Article - Grandir face au coronavirus : vaincre la peur
Posté le 30/03/2020 dans Non classé @fr. |
Si la peur est logique, face au danger, la panique est une faiblesse qui requiert des soins. Une éducation saine et équilibrée rend notre personnalité plus robuste. L’État, qui s’implique activement dans l’éducation, a un rôle à jouer. Nous pointons ici sur l’éducation philosophique et la promotion du volontariat. Nous rappelons que la panique est mauvaise conseillère.
La peur s’explique par l’instinct de survie, le rejet spontané de la souffrance, de l’incertitude ou de la perspective de perdre un certain confort. Avec ou sans Covid-19, nous ne pouvons échapper ni à la mort, ni à la souffrance. Nous pouvons tout au plus agir sur l’échéance de la mort, et atténuer la douleur. L’apaisement ne viendra pas directement de l’autorité politique mais plutôt de notre référentiel philosophique. Dans les lignes qui suivent, nous ne développons pas les mesures à court terme, propres à cette période de crise : hygiène sanitaire, mentale, psychologique et physique, etc. Nous ne prétendons pas minimiser les difficultés graves que certains d’entre nous endurent à cause de la maladie ou des effets du confinement.
Le psychiatre et philosophe, Damiaan Denys, va jusqu’à dire que cette crise est une opportunité géniale, parce qu’elle met à nu un tas de déficiences de notre société moderne. Selon lui, la peur a moins à voir avec le danger concret qu’avec notre obsession de tout vouloir contrôler. Nous avons perdu la flexibilité pour accepter la réalité. John Lennon chantait : “Life is what happens to you while you’re busy making other plans.”
Dans la plupart des religions, on croit que l’individu continue d’exister après la mort : l’âme subsiste en tant qu’esprit, le corps ressuscite ; pour d’autres, on se réincarne, etc. La mort est donc une transition, qui peut même s’avérer avantageuse. Ceux que les philosophes qualifient de matérialistes considèrent, en revanche, que la mort est la fin de tout pour l’individu. Dans cette conception, on a l’avantage de n’avoir aucun compte à rendre devant un Dieu rémunérateur du bien et punisseur du mal. Cela incite à bien profiter de la vie, quitte à escamoter quelques scrupules. Mais la perspective de l’anéantissement total n’est pas rassurante pour tous.
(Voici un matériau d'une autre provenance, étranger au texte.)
(** ** Storing and opening *)

Section hashed.
Context (sha256 : list byte -> string).   (* hexadecimal SHA-256 *)

(** [PutTenantStream] of a stream that yields [body] ([None]: it breaks off).
    The mismatch message slices both digests to twelve characters. *)
Definition PutTenantStream (now : Z) (c : Cache) (tenant topic : string) (partition baseOffset : Z)
    (body : option (list byte)) (expectedSha256 : string) : Cache * res Z :=
  let path := PathTenant c tenant topic partition baseOffset in
  match body with
  | None => (c, Err (EMsg "stream to cache tmp"))
  | Some data =>
      if negb (String.eqb expectedSha256 "") && negb (String.eqb (sha256 data) expectedSha256)
      then (c, if (String.length expectedSha256 <? 12)%nat then Panic else Err (EMsg "sha256 mismatch"))
      else (evictLockedIfNeeded now (set_files c (<[path := mkCached data now]> (cache_files c))), Ok (zlen data))
  end.

(** [PutTenant], the variant for a segment in memory; [ok] is that the directory,
    the temporary file and the rename succeed.  A temporary file that is left behind
    is not a segment. *)
Definition PutTenant (ok : bool) (now : Z) (c : Cache) (tenant topic : string) (partition baseOffset : Z)
    (data : list byte) (expectedSha256 : string) : Cache * res unit :=
  if negb (String.eqb expectedSha256 "") && negb (String.eqb (sha256 data) expectedSha256)
  then (c, if (String.length expectedSha256 <? 12)%nat then Panic else Err (EMsg "sha256 mismatch"))
  else if ok then
    (evictLockedIfNeeded now (set_files c (<[PathTenant c tenant topic partition baseOffset := mkCached data now]> (cache_files c))), Ok tt)
  else (c, Err (EMsg "write to cache")).

Definition Put (ok : bool) (now : Z) (c : Cache) (topic : string) (partition baseOffset : Z) (data : list byte) (expectedSha256 : string)
  : Cache * res unit := PutTenant ok now c "" topic partition baseOffset data expectedSha256.

(** A segment in memory is stored as a stream of it is. *)
Lemma PutTenant_stream now c tenant topic partition base data sha :
  PutTenant true now c tenant topic partition base data sha =
  (let (c', r) := PutTenantStream now c tenant topic partition base (Some data) sha in (c', _ ← r; Ok tt)).
Proof. unfold PutTenant, PutTenantStream. destruct (_ && _); [|done]. by destruct (_ <? _)%nat. Qed.

(** Opening touches the file's time. *)
Definition OpenTenant (now : Z) (c : Cache) (tenant topic : string) (partition baseOffset : Z) : Cache * res (list byte) :=
  let path := PathTenant c tenant topic partition baseOffset in
  match cache_files c !! path with
  | Some f => (set_files c (<[path := mkCached (c_data f) now]> (cache_files c)), Ok (c_data f))
  | None => (c, Err (EMsg "open: no such file or directory"))
  end.

Definition ReadAll (now : Z) (c : Cache) (topic : string) (partition baseOffset : Z) : Cache * res (list byte) :=
  OpenTenant now c "" topic partition baseOffset.

(** ** Restoring

    [get k key] is what the [k]-th download of [key] returns: an error, a stream
    that breaks off, or the object. *)

Context (mac : list byte -> string -> string) (hmacKey : list byte).

Definition downloadOnce (now : Z) (obj : res (option (list byte))) (c : Cache) (entry : SegmentEntry) : Cache * res unit :=
  match obj with
  | Ok body =>
      match PutTenantStream now c (se_TenantID entry) (se_Topic entry) (se_Partition entry) (se_BaseOffset entry)
              body (se_SHA256 entry) with
      | (c, Ok _) => (c, if (String.length (se_SHA256 entry) <? 12)%nat then Panic else Ok tt)
      | (c, Err e) => (c, Err (EWrap "cache put" e))
      | (c, _) => (c, Panic)
      end
  | Err e => (c, Err (EWrap "fetch archived segment" e))
  | _ => (c, Panic)
  end.

Fixpoint attempts (n k : nat) (now : Z) (get : nat -> string -> res (option (list byte))) (c : Cache) (entry : SegmentEntry)
    (lastErr : error) : Cache * res unit :=
  match n with
  | O => (c, Err lastErr)
  | S n =>
      match downloadOnce now (get k (se_S3Key entry)) c entry with
      | (c, Err e) => attempts n (S k) now get c entry e
      | r => r
      end
  end.

Definition doRestore (now : Z) (get : nat -> string -> res (option (list byte))) (c : Cache) (entry : SegmentEntry)
  : Cache * res unit :=
  if negb (VerifySignature mac hmacKey entry) then (c, Err (EMsg "manifest entry HMAC mismatch"))
  else attempts 3 0 now get c entry (EMsg "").

(** [Restore], when no download of the segment is in flight. *)
Definition Restore (now : Z) (get : nat -> string -> res (option (list byte))) (m : Manifest) (c : Cache)
    (topic : string) (partition baseOffset : Z) : Cache * res unit :=
  if Has c topic partition baseOffset then (c, Ok tt)
  else match Manifest_Lookup m topic partition baseOffset with
  | None => (c, Err (ESentinel ErrNotArchived))
  | Some entry => doRestore now get c entry
  end.

End hashed.

(** ** Paths of valid names *)

Lemma split_slash_none s : no_char "/" s -> split_slash s = [s].
Proof.
  induction s as [|c s IH]; [done|]. intros H. cbn [split_slash].
  destruct (Ascii.eqb_spec c "/") as [->|]; [destruct H; by left|].
  by rewrite IH by (intros ?; apply H; by right).
Qed.

Lemma clean_step_component path w : path_component w -> clean_step path w = path ++ [w].
Proof.
  intros (H1 & H2 & H3 & _). unfold clean_step.
  by rewrite (proj2 (String.eqb_neq _ _) H1), (proj2 (String.eqb_neq _ _) H2), (proj2 (String.eqb_neq _ _) H3).
Qed.

Lemma filepath_Join_components dir elems : Forall path_component elems -> filepath_Join dir elems = dir ++ elems.
Proof.
  unfold filepath_Join. intros H. revert dir. induction H as [|w ws Hw _ IH]; intros dir; [by rewrite app_nil_r|].
  cbn [mbind list_bind]. rewrite (split_slash_none w) by by apply path_component_no_slash. cbn [app foldl].
  by rewrite clean_step_component, IH, <- app_assoc.
Qed.

Ltac components := repeat (apply Forall_cons_2; [assumption|]); apply Forall_nil_2.

Lemma path_component_chars s : s <> "" -> s <> "." -> s <> ".." -> (forall c, string_In c s -> 45 <= code c <= 57 /\ code c <> 47 \/ 97 <= code c <= 122) ->
  path_component s.
Proof. intros ? ? ? H. split_and!; try done; intros c Hc; destruct (H c Hc); lia. Qed.

Lemma pretty_N_nonempty (x : N) : pretty x <> "".
Proof.
  unfold pretty, pretty_N. destruct (decide (x = 0%N)); [done|].
  rewrite pretty_N_go_step by lia. 
  assert (forall (y : N) s, s <> "" -> pretty_N_go y s <> "") as Hgo; [|by apply Hgo].
  clear. intros y. induction (N.lt_wf_0 y) as [y _ IH]. intros s Hs.
  destruct (decide (0 < y)%N) as [Hy|Hy].
  - rewrite pretty_N_go_step by done. apply IH; [apply N.div_lt; lia|done].
  - assert (y = 0%N) as -> by lia. by rewrite pretty_N_go_0.
Qed.

Lemma digits_not_dots s : s <> "" -> (forall c, string_In c s -> 48 <= code c <= 57) -> s <> "." /\ s <> "..".
Proof.
  intros _ H. split; intros ->; destruct (H "."%char) as [H1 H2]; try (by left); vm_compute in H1; done.
Qed.

Lemma pretty_Z_component (z : Z) : path_component (pretty z).
Proof.
  destruct z as [|p|p].
  - apply path_component_chars; try done. intros c [->|[]]. by left.
  - assert (forall c, string_In c (pretty (Z.pos p)) -> 48 <= code c <= 57) as Hd
      by (intros c; exact (pretty_N_chars (N.pos p) c)).
    pose proof (pretty_N_nonempty (N.pos p)) as Hne.
    destruct (digits_not_dots (pretty (Z.pos p)) Hne Hd). apply path_component_chars; try done.
    intros c Hc%Hd. lia.
  - change (pretty (Z.neg p)) with (String "-" (pretty (N.pos p))).
    apply path_component_chars; try done.
    intros c [->|Hc%pretty_N_chars]; [by left|]. lia.
Qed.

Lemma string_length_app a b : String.length (a +:+ b) = (String.length a + String.length b)%nat.
Proof. induction a as [|c a IH]; [done|]. change (String c a +:+ b) with (String c (a +:+ b)). simpl. by rewrite IH. Qed.

Lemma pad20_component z : 0 <= z -> path_component (pad20 z +:+ ".log").
Proof.
  intros Hz. assert (3 < String.length (pad20 z +:+ ".log"))%nat as Hl by (rewrite string_length_app; simpl; lia).
  apply path_component_chars; try (intros E; rewrite E in Hl; simpl in Hl; lia).
  intros c Hc. assert (string_In c (pad20 z) \/ string_In c ".log") as [H|H].
  { clear - Hc. revert Hc. generalize (pad20 z). intros s. induction s as [|d s IH]; [by right|].
    intros [->|H]; [left; by left|]. destruct (IH H); [left; by right|by right]. }
  - rewrite pad20_eq in H by done. apply string_In_bytes in H as (b & Hb & ->).
    pose proof (dec_digits_digits 20 z) as Hd. rewrite forallb_forall in Hd. specialize (Hd b Hb).
    unfold is_digit in Hd. rewrite code_ascii_of_byte. zbool. lia.
  - simpl in H. destruct H as [->|[->|[->|[->|[]]]]]; vm_compute; (left; intuition discriminate) || (right; intuition discriminate).
Qed.

Lemma tenants_component : path_component "tenants".
Proof. apply path_component_chars; try done. simpl. intros c Hc. right. intuition (subst; vm_compute; discriminate). Qed.

Definition valid_tenant (tenant : string) : Prop := tenant = "" \/ path_component tenant.

Lemma PathTenant_components c tenant topic p b :
  valid_tenant tenant -> path_component topic -> 0 <= b ->
  PathTenant c tenant topic p b =
    cache_dir c ++ (if String.eqb tenant "" then [] else ["tenants"; tenant]) ++ [topic; pretty p; pad20 b +:+ ".log"].
Proof.
  intros Hn Ht Hb. unfold PathTenant. pose proof tenants_component. pose proof (pretty_Z_component p).
  pose proof (pad20_component b Hb).
  destruct (String.eqb_spec tenant "") as [->|Hne].
  - by rewrite filepath_Join_components by components.
  - destruct Hn as [?|Hn]; [done|].
    by rewrite filepath_Join_components by components.
Qed.

(** ** Eviction keeps what is in use and removes the oldest first *)

Definition map_total (files : gmap (list string) cached) : Z :=
  total_size (List.filter (fun f => is_log f.1) (map_to_list files)).

Lemma total_size_perm l k : Permutation l k -> total_size l = total_size k.
Proof. induction 1; simpl; lia. Qed.

Lemma filter_perm {A} (f : A -> bool) l k : Permutation l k -> Permutation (List.filter f l) (List.filter f k).
Proof. induction 1; simpl; repeat case_match; eauto using Permutation. Qed.

Lemma map_total_delete files (f : fileMeta) :
  files !! f.1 = Some f.2 -> is_log f.1 = true -> map_total (delete f.1 files) = map_total files - fm_size f.
Proof.
  intros Hf Hl. unfold map_total.
  rewrite <- (total_size_perm _ _ (filter_perm _ _ _ (map_to_list_delete files f.1 f.2 Hf))).
  simpl. rewrite Hl. simpl. unfold fm_size. simpl. lia.
Qed.

Record evicted (maxBytes cutoff : Z) (fs : list fileMeta) (files files' : gmap (list string) cached) : Prop := {
  ev_sub : files' ⊆ files;
  ev_old : forall k x, files !! k = Some x -> files' !! k = None -> (k, x) ∈ fs /\ c_time x <= cutoff;
  ev_lru : forall f g, f ∈ fs -> g ∈ fs -> files' !! f.1 = None -> c_time g.2 < c_time f.2 -> files' !! g.1 = None;
  ev_cap : map_total files' <= maxBytes \/ (forall f, f ∈ fs -> is_Some (files' !! f.1) -> c_time f.2 > cutoff)
}.

Lemma evict_loop_spec maxBytes cutoff fs : forall files,
  NoDup fs.*1 -> (forall f, f ∈ fs -> files !! f.1 = Some f.2 /\ is_log f.1 = true) -> StronglySorted older fs ->
  evicted maxBytes cutoff fs files (evict_loop maxBytes cutoff (map_total files) fs files).
Proof.
  induction fs as [|v fs IH]; intros files Hnd Hin Hs; cbn [evict_loop].
  { split; try done; [intros k x ->; done|intros f g Hf; by apply elem_of_nil in Hf|].
    right. intros f Hf. by apply elem_of_nil in Hf. }
  apply NoDup_cons in Hnd as [Hv Hnd]. inversion Hs as [|? ? Hs' Hle]; subst. rewrite Forall_forall in Hle.
  destruct (Hin v) as [Hfv Hlv]; [by left|].
  rewrite Z.gtb_ltb. destruct (Z.ltb_spec maxBytes (map_total files)) as [Hgt|Hle'].
  2:{ split; [done|intros k x ->; done| |left; lia]. intros f g Hf _ Hnone. destruct (Hin f Hf). congruence. }
  rewrite Z.gtb_ltb. destruct (Z.ltb_spec cutoff (c_time v.2)) as [Hy|Ho].
  - destruct (IH files Hnd) as [H1 H2 H3 H4]; [intros f Hf; apply Hin; by right|done|]. split; [done| | |].
    + intros k x Hk Hn. destruct (H2 k x Hk Hn). split; [by right|done].
    + intros f g Hf Hg Hn Hlt. apply elem_of_cons in Hf as [->|Hf], Hg as [->|Hg]; [lia| | |by eapply (H3 f g)].
      * specialize (Hle g Hg). unfold older in Hle. lia.
      * destruct (Hin f) as [Hff _]; [by right|]. destruct (H2 _ _ Hff Hn) as [_ ?]. lia.
    + destruct H4 as [H4|H4]; [by left|right]. intros f Hf Hsome. apply elem_of_cons in Hf as [->|Hf]; [lia|by apply H4].
  - rewrite <- map_total_delete by done.
    destruct (IH (delete v.1 files) Hnd) as [H1 H2 H3 H4]; [|done|].
    { intros f Hf. rewrite lookup_delete_ne; [apply Hin; by right|]. intros E. apply Hv. rewrite E.
      by apply list_elem_of_fmap_2. }
    set (out := evict_loop _ _ _ _ _) in *.
    assert (out !! v.1 = None) as Hvn.
    { apply eq_None_not_Some. intros [x Hx]. eapply lookup_weaken in H1; [|exact Hx]. by rewrite lookup_delete_eq in H1. }
    split.
    + etrans; [exact H1|apply delete_subseteq].
    + intros k x Hk Hn. destruct (decide (k = v.1)) as [->|Hne].
      * assert (x = v.2) as -> by congruence. split; [|done]. destruct v. by left.
      * destruct (H2 k x) as [? ?]; [by rewrite lookup_delete_ne|done|]. split; [by right|done].
    + intros f g Hf Hg Hn Hlt. apply elem_of_cons in Hf as [->|Hf], Hg as [->|Hg]; try done; [|by eapply (H3 f g)].
      specialize (Hle g Hg). unfold older in Hle. lia.
    + destruct H4 as [H4|H4]; [by left|right]. intros f Hf Hsome. apply elem_of_cons in Hf as [->|Hf]; [|by apply H4].
      rewrite Hvn in Hsome. by destruct Hsome.
Qed.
Quel est le rôle de l’État ? Un consensus assez large considère que la réflexion philosophique contribue à l’épanouissement de la personne. Les citoyens trouvent dans la réflexion ou la prière, entre autres, un encouragement face aux difficultés. On trouve des gens qui conservent la joie dans les pires tribulations. Victor Frankl, psychanalyste juif de Vienne, a été prisonnier dans un camp de concentration allemand pendant la seconde guerre mondiale. Il observe que les croyants (ceux qui ont un sens dans l’existence) résistent mieux et survivent plus longtemps. L’État doit donc veiller à ce que chacun puisse trouver librement sa voie, et la pratiquer sans obstacles.
L’État doit-il encourager et faciliter activement la pratique religieuse ? Les avis divergent. Les ‘laïques’ préfèrent que l’État se tienne ‘à distance’, reléguant la religion à la sphère privée. La liberté religieuse se réduit pratiquement à une modalité de la liberté d’expression. D’autres associent la pratique religieuse ou la réflexion philosophique à l’éducation. Dans cette optique l’État aurait un rôle actif à jouer.
Comme tout excès, une peur excessive serait révélatrice d’une faiblesse dans la personnalité. C’est le moment de se rappeler la phrase de Confucius : « Si tu as un problème et que tu n’as pas la solution à ton problème, tu es le problème. »
Un des remèdes est le développement de l’esprit solidaire. L’égoïste souffrira plus de la peur, parce qu’il est braqué sur ses problèmes personnels. L’altruiste a l’esprit partagé entre les soucis personnels et ceux des autres, ce qui est déjà un premier pas vers l’équilibre psychologique. Plus on s’implique à aider les autres, plus on relativise ses propres problèmes.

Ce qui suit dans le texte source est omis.